▶ _WHAT YOU SHOULD DO_: Only one stretch of the listing below is wanted. Give it again exactly, from the line with "(indexOf s pat" through the line with "induction commands as".

▶ _EXTRACTED ENTRIES_:
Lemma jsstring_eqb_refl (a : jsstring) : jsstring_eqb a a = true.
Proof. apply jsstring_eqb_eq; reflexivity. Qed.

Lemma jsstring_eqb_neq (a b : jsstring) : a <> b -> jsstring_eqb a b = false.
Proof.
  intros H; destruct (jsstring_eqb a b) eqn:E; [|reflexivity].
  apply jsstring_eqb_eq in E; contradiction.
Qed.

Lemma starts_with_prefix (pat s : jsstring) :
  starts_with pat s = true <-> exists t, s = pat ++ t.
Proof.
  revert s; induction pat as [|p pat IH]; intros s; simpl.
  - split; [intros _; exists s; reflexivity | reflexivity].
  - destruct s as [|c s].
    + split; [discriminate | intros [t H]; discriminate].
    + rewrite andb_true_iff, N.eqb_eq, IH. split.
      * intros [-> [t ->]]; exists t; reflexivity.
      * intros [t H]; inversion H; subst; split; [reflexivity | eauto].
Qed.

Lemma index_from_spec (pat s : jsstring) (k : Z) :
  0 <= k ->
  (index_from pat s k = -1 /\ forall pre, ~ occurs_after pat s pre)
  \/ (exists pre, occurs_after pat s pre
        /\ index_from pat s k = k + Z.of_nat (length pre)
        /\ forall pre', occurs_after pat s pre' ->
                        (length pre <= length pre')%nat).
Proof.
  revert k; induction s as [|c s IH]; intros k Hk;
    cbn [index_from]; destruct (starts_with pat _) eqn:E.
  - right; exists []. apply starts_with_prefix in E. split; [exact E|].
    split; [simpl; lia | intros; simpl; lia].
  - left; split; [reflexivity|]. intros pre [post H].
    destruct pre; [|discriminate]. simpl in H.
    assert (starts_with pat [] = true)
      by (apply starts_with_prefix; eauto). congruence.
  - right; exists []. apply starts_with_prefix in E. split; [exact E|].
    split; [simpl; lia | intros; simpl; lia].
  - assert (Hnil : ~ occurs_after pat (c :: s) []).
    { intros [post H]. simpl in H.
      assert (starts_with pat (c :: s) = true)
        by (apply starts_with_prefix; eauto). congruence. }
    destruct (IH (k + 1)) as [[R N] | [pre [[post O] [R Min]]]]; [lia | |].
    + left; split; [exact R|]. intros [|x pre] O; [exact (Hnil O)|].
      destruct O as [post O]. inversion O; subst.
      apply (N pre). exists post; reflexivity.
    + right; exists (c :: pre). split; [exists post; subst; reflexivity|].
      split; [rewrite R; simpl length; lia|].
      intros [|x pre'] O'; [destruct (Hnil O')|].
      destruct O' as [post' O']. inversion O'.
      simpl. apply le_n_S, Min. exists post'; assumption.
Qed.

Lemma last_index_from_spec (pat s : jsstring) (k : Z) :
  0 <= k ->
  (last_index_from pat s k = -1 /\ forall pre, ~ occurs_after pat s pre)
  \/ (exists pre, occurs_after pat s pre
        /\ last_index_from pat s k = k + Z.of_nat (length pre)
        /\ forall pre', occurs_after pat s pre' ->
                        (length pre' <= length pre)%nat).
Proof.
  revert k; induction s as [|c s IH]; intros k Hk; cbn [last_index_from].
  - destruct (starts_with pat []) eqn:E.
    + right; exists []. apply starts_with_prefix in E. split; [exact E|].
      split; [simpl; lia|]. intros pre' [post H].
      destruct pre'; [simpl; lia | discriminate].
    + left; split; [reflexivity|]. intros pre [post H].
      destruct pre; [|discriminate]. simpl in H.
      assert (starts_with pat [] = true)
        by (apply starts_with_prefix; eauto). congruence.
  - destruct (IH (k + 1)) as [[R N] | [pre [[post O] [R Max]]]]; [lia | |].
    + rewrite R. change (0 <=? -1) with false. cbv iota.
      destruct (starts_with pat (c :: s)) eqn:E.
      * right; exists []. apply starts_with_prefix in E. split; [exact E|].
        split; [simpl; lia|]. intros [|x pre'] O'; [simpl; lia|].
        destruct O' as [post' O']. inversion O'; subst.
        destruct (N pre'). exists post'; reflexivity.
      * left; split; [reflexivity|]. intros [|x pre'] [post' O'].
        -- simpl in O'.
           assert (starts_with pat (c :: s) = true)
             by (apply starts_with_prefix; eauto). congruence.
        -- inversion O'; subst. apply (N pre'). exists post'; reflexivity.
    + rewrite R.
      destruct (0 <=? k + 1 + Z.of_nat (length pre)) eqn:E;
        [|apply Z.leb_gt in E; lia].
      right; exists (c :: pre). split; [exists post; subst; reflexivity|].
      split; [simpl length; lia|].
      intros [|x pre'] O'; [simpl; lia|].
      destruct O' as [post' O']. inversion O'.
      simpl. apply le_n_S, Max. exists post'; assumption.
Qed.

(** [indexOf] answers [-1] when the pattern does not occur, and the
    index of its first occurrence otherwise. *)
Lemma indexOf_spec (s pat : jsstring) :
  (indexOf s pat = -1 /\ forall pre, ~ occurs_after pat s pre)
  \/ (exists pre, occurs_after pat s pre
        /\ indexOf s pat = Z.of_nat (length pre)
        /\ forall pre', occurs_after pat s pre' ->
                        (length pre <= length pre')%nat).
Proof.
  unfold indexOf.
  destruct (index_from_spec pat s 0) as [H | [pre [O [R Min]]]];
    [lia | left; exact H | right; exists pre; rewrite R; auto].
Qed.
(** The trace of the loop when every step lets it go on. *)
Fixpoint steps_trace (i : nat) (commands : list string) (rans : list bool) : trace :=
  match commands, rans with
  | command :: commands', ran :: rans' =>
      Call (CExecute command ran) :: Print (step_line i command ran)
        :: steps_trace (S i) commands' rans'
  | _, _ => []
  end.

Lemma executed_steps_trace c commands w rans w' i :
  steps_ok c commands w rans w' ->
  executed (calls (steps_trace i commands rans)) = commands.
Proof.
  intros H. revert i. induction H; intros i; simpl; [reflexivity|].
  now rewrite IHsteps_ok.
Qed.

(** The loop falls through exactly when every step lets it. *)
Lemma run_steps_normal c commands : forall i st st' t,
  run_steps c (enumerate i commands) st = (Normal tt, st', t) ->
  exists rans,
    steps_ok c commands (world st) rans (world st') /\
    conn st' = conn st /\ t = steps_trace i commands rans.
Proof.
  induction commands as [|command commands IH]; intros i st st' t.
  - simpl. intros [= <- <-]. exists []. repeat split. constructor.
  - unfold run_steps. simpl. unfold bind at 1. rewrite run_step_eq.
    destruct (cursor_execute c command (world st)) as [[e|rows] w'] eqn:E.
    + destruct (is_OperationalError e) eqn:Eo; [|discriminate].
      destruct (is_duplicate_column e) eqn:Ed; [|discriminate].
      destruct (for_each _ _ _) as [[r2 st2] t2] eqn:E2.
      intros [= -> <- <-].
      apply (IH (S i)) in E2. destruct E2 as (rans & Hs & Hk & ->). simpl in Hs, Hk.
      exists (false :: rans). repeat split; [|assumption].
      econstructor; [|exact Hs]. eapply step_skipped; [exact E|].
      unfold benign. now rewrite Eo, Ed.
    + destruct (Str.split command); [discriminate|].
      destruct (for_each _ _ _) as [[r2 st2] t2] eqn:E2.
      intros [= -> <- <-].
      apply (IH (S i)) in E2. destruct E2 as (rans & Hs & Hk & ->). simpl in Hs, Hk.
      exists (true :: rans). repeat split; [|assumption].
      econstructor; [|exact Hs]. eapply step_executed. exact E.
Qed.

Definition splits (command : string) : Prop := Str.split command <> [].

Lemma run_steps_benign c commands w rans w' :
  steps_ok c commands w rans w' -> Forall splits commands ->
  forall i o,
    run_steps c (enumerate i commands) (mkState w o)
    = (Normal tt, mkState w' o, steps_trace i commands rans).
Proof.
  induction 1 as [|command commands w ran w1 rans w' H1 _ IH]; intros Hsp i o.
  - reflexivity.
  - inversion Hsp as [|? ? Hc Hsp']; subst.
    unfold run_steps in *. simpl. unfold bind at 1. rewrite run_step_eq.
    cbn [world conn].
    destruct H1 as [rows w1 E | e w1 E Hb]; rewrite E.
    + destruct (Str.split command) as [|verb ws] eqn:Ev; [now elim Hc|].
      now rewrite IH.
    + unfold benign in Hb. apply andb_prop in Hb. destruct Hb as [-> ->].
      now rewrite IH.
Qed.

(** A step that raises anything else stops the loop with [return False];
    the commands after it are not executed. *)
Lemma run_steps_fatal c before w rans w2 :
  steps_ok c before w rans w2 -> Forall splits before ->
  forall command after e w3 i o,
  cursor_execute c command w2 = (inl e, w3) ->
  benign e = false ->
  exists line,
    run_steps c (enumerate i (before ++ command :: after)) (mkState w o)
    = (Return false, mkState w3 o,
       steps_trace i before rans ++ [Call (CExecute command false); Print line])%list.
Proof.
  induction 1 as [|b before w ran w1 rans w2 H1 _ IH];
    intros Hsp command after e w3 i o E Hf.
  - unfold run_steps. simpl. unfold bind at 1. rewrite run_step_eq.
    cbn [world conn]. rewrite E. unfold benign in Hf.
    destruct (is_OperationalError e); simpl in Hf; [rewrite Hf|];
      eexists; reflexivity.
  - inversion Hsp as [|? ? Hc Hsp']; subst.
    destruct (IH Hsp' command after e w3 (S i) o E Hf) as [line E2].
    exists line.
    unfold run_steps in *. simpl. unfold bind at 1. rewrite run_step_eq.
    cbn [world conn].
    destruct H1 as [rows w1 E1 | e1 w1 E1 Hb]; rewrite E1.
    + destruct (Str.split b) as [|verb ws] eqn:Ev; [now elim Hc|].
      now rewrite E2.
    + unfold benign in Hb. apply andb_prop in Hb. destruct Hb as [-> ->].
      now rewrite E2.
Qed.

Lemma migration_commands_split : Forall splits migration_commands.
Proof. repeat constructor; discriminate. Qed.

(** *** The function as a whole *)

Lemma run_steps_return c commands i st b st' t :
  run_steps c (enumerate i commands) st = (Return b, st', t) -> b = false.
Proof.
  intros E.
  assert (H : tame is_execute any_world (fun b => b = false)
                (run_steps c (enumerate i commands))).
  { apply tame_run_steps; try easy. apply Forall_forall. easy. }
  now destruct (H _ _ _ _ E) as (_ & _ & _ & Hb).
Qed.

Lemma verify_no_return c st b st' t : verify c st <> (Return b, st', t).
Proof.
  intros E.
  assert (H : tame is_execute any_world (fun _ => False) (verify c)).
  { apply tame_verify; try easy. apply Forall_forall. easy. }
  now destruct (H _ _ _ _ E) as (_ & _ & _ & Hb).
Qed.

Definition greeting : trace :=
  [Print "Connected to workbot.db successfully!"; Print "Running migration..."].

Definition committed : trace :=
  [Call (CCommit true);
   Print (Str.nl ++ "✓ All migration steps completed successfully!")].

▶ _WRITTEN SOLUTION_:
  (indexOf s pat = -1 /\ forall pre, ~ occurs_after pat s pre)
  \/ (exists pre, occurs_after pat s pre
        /\ indexOf s pat = Z.of_nat (length pre)
        /\ forall pre', occurs_after pat s pre' ->
                        (length pre <= length pre')%nat).
Proof.
  unfold indexOf.
  destruct (index_from_spec pat s 0) as [H | [pre [O [R Min]]]];
    [lia | left; exact H | right; exists pre; rewrite R; auto].
Qed.
(** The trace of the loop when every step lets it go on. *)
Fixpoint steps_trace (i : nat) (commands : list string) (rans : list bool) : trace :=
  match commands, rans with
  | command :: commands', ran :: rans' =>
      Call (CExecute command ran) :: Print (step_line i command ran)
        :: steps_trace (S i) commands' rans'
  | _, _ => []
  end.

Lemma executed_steps_trace c commands w rans w' i :
  steps_ok c commands w rans w' ->
  executed (calls (steps_trace i commands rans)) = commands.
Proof.
  intros H. revert i. induction H; intros i; simpl; [reflexivity|].
  now rewrite IHsteps_ok.
Qed.

(** The loop falls through exactly when every step lets it. *)
Lemma run_steps_normal c commands : forall i st st' t,
  run_steps c (enumerate i commands) st = (Normal tt, st', t) ->
  exists rans,
    steps_ok c commands (world st) rans (world st') /\
    conn st' = conn st /\ t = steps_trace i commands rans.
Proof.
  induction commands as [|command commands IH]; intros i st st' t.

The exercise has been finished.